In this sense, the choreographer explains that "In Paradisum is a shot of freedom, beauty and emotion that I believe leaves no one indifferent. Although the germ of the piece comes from years ago, it has been created entirely during the pandemic and that has affected the assembly. Dance is also a way out of suffering, a form of escape and connection with oneself, with what makes us feel part of a whole. I see the work as a human journey through time that connects the knowledgeable audience with those less accustomed to contemporary dance. Enjoying the cast of the National Dance Company in this new record is a unique opportunity that no one should miss. 

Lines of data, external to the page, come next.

(** * Verification of the User resource of my-fastapi-project

    Shallow embedding of [src/main.py] (the FastAPI handlers [health_check],
    [get_users], [get_user], [create_user], [update_user], [delete_user]) and
    of the pydantic schemas of [src/schemas.py].

    The relational store is the [users] table; a request runs in its own
    session: writes go to the transaction's working copy, [db.commit()]
    publishes it, [db.rollback()] discards it, and closing the session at the
    end of the request discards whatever was not committed.  The SQL
    statements the handlers send are embedded as a small statement syntax
    executed against the working copy, so the WHERE clauses the code builds
    can be read off the definitions. *)

From Stdlib Require Import String Ascii List ZArith Bool Lia Sorting Permutation.
From Stdlib Require Import Mergesort Orders.
Import ListNotations.
Open Scope Z_scope.

(** ** Rows and the [users] table *)

Record row := mkRow {
  row_id : Z;
  row_username : string;
  row_email : string;
  row_created_at : option Z  (* timestamp, store assigned *)
}.

Record table := mkTable {
  rows : list row;
  next_id : Z;   (* the SERIAL sequence of [users.id] *)
  clock : Z      (* value of [now()] used for [created_at] *)
}.

(** ORDER BY id: a merge sort on the id column. *)
Module RowIdOrder <: TotalLeBool.
Definition t := row.
Definition leb (a b : row) : bool := Z.leb (row_id a) (row_id b).
Definition leb_total : forall a1 a2, leb a1 a2 = true \/ leb a2 a1 = true.
Proof.
  intros a b; unfold leb.
  destruct (Z.le_ge_cases (row_id a) (row_id b)); [left|right]; apply Z.leb_le; lia.
Defined.
End RowIdOrder.

Module RowSort := Sort RowIdOrder.

Definition sort_by_id (l : list row) : list row := RowSort.sort l.

(** ** Case-insensitive LIKE ([ILIKE]) *)

Definition lower_ascii (c : ascii) : ascii :=
  let n := nat_of_ascii c in
  if (Nat.leb 65 n && Nat.leb n 90)%bool then ascii_of_nat (n + 32) else c.

Definition lower (s : string) : list ascii := map lower_ascii (list_ascii_of_string s).

(** PostgreSQL LIKE patterns: [%] matches any sequence, [_] any single
    character, a backslash makes the next character literal. *)
Fixpoint like (p s : list ascii) {struct p} : bool :=
  match p with
  | [] => match s with [] => true | _ => false end
  | c :: p' =>
      if Ascii.eqb c "%"%char then
        (fix go (s : list ascii) : bool :=
           like p' s || match s with [] => false | _ :: s' => go s' end) s
      else if Ascii.eqb c "_"%char then
        match s with [] => false | _ :: s' => like p' s' end
      else if Ascii.eqb c "\"%char then
        match p' with
        | [] => match s with [] => false | c' :: s' => Ascii.eqb c c' && like p' s' end
        | e :: p'' => match s with [] => false | c' :: s' => Ascii.eqb e c' && like p'' s' end
        end
      else match s with [] => false | c' :: s' => Ascii.eqb c c' && like p' s' end
  end.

HERITAGE AND CONTEMPORARY CREATION

To delve more deeply into the intrahistory of In Paradisum, the Museum organizes this Wednesday 15, at 7 p.m., Officium Defunctorumby Tomás Luis de Victoria, a meeting with the participation of Albert Recasens, ICS researcher, musicologist and expert in forgotten musical heritage, and Pablo Martín Caminero, double bass player and jazz composer. They will talk about the collaboration sponsored by Antonio Ruz, in which Caminero has created a musical piece from the historical recovery and recording of the Oficio de Difuntos made by Recasens. These two visions and two different processes put in dialogue have given rise to the musical basis of the piece In Paradisum. Admission is free until seating capacity is reached, by prior collection of an invitation on the website or at the box office.

The session is the first meeting of the series How to do things with...a new program of the Museum that addresses the relationship between heritage and contemporary creation. Musicians, choreographers, researchers and artists will explore cases of transformation or updating of cultural heritage in contemporary creation.